Stored data entries:
◇ ◇ ◇
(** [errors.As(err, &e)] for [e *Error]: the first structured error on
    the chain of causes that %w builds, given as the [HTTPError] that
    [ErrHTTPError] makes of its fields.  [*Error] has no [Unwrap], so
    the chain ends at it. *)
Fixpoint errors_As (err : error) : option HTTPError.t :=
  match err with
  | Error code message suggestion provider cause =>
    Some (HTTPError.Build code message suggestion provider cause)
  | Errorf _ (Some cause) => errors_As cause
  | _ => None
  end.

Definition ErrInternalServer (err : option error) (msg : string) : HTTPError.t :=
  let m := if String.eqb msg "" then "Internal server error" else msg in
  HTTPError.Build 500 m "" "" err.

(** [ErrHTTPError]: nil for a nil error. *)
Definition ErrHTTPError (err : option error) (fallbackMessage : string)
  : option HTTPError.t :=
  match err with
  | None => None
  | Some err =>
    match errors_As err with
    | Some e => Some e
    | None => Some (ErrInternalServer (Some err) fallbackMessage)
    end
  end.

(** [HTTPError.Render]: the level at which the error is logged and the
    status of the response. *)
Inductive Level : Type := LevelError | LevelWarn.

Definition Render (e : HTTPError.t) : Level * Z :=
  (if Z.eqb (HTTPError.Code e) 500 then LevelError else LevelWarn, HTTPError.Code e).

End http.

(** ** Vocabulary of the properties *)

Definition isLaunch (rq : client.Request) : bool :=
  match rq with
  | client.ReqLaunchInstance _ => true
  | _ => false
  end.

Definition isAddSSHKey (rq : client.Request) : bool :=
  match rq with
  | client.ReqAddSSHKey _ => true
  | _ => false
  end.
◇ ◇ ◇
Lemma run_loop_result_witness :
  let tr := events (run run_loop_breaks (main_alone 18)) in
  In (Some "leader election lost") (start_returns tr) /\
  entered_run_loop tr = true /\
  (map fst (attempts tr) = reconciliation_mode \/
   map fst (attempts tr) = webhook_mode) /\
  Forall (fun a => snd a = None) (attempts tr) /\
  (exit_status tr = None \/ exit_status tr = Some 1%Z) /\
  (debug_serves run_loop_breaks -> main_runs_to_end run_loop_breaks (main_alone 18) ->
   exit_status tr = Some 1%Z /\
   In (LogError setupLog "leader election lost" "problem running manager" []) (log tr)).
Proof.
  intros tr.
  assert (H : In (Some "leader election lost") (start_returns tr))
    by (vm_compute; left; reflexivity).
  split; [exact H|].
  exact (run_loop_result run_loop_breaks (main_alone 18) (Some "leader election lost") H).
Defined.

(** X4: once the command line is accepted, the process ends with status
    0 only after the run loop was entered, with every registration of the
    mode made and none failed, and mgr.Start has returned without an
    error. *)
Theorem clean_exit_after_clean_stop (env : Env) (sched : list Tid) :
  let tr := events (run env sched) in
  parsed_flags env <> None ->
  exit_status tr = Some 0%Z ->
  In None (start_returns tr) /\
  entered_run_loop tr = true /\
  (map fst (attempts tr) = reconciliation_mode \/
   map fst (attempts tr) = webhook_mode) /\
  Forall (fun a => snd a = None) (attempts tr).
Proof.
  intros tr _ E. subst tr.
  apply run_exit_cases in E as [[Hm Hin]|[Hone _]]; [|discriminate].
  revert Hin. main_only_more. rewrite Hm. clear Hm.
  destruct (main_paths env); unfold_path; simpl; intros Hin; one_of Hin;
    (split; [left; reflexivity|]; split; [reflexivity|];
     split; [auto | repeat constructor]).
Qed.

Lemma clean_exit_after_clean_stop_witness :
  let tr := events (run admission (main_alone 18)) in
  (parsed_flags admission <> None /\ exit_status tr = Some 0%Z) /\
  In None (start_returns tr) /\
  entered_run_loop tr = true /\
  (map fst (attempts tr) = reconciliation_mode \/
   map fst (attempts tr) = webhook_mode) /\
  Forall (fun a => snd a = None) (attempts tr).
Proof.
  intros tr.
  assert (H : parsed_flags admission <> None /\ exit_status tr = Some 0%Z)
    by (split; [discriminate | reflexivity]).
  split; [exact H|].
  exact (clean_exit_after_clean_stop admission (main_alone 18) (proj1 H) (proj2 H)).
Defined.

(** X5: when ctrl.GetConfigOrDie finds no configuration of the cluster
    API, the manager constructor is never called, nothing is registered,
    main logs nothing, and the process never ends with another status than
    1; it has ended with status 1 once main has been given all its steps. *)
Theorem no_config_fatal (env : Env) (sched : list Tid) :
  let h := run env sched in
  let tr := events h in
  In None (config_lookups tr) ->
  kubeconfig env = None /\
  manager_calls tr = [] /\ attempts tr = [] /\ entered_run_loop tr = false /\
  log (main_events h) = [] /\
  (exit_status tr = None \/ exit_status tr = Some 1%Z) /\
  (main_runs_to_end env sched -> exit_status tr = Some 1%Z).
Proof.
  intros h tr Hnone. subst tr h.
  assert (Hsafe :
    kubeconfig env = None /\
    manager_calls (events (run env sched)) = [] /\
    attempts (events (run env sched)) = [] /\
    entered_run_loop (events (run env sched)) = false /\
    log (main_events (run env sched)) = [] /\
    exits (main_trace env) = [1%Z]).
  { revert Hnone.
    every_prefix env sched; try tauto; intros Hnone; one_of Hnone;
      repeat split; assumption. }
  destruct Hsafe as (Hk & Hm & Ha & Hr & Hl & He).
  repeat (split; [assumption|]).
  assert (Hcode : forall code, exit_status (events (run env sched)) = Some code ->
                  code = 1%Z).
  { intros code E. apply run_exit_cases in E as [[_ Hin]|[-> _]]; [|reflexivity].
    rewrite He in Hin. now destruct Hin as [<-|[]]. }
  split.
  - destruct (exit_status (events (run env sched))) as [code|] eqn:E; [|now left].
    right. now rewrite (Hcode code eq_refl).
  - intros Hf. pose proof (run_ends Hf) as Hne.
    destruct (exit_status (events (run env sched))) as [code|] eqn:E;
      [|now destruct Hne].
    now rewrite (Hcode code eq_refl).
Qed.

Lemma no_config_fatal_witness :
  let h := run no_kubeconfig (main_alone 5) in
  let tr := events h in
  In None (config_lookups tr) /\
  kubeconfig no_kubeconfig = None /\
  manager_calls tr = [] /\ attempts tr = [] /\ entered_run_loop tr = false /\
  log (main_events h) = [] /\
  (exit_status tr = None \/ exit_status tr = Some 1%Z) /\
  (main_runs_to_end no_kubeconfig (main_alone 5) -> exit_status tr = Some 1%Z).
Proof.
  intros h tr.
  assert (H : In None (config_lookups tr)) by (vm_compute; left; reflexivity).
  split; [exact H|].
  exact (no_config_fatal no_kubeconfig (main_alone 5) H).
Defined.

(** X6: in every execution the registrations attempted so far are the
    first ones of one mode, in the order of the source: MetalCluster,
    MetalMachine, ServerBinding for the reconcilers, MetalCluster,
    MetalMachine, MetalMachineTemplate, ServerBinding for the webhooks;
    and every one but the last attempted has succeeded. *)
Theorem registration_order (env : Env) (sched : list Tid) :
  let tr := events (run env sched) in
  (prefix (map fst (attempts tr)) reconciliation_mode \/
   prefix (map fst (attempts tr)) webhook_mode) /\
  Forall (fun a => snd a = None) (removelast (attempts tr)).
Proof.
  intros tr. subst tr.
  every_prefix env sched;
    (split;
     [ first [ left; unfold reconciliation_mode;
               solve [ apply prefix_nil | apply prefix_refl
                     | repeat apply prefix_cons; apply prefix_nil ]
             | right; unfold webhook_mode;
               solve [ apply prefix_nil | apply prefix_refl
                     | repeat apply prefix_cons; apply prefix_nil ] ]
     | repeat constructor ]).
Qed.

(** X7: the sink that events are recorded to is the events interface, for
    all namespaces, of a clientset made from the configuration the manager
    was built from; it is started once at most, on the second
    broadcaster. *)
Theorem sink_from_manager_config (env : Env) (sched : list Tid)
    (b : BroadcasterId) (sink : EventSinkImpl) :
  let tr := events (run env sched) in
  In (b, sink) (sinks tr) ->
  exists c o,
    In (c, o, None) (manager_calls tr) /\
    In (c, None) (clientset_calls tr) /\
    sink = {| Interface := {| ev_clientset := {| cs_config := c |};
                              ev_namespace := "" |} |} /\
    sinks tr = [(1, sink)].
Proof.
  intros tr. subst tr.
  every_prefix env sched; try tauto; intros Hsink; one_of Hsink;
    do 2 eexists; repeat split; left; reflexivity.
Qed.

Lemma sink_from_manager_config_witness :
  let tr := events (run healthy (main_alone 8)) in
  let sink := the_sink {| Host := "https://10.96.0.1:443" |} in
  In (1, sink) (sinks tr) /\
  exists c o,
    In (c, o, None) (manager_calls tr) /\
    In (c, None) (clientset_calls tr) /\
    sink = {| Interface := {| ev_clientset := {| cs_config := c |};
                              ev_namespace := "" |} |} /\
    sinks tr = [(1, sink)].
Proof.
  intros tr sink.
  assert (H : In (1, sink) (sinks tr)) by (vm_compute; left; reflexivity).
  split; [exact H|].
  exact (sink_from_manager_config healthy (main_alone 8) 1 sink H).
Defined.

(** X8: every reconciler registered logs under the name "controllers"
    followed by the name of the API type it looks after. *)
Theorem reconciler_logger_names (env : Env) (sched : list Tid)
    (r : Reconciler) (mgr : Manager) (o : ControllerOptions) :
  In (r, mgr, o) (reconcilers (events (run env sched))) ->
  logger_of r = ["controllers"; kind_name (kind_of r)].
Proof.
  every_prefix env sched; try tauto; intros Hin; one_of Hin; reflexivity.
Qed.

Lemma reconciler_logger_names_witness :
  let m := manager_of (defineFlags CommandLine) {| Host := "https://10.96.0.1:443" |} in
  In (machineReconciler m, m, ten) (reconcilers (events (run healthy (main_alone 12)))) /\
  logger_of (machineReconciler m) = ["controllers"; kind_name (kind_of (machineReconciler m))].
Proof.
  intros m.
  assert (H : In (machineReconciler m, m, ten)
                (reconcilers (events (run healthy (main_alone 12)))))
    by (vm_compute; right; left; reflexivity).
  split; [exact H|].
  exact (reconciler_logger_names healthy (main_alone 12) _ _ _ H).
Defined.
◇ ◇ ◇
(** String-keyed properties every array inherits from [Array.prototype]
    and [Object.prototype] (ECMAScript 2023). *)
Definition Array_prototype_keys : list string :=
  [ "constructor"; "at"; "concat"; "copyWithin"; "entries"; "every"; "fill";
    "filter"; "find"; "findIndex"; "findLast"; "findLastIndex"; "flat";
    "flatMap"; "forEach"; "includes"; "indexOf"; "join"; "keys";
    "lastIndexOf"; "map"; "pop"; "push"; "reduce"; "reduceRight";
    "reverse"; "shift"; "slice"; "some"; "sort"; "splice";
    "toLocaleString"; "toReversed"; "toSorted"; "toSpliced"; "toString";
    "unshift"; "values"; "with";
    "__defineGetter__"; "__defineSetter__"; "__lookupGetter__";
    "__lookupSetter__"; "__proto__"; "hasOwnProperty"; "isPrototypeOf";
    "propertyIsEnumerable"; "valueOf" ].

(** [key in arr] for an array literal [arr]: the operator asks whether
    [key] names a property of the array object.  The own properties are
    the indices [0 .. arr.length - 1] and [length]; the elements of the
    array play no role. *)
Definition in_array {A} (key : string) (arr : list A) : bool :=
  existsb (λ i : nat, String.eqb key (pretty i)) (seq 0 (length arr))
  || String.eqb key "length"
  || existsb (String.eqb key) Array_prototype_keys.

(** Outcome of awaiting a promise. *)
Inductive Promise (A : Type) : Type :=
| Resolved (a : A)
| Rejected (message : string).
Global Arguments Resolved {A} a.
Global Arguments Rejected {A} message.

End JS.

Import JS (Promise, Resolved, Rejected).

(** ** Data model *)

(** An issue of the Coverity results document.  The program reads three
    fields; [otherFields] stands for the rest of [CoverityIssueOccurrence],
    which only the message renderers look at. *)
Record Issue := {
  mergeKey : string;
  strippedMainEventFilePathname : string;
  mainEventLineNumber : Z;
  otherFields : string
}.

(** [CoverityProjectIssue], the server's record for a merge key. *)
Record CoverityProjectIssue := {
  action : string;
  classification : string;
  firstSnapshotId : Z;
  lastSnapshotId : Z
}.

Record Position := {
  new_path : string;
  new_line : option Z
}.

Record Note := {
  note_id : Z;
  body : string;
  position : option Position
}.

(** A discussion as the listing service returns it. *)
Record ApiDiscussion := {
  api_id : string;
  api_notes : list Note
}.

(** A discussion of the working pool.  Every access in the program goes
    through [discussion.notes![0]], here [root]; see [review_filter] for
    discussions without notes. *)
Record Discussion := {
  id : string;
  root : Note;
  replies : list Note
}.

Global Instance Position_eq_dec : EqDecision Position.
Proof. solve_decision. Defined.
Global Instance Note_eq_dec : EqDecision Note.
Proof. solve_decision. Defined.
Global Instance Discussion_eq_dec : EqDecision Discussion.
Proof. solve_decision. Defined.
◇ ◇ ◇
Task description:
Bring together all lines of the entries above in which the string "rewrite" occurs.

Answer to this problem:
  revert Hin. main_only_more. rewrite Hm. clear Hm.
    rewrite He in Hin. now destruct Hin as [<-|[]]. }
    right. now rewrite (Hcode code eq_refl).
    now rewrite (Hcode code eq_refl).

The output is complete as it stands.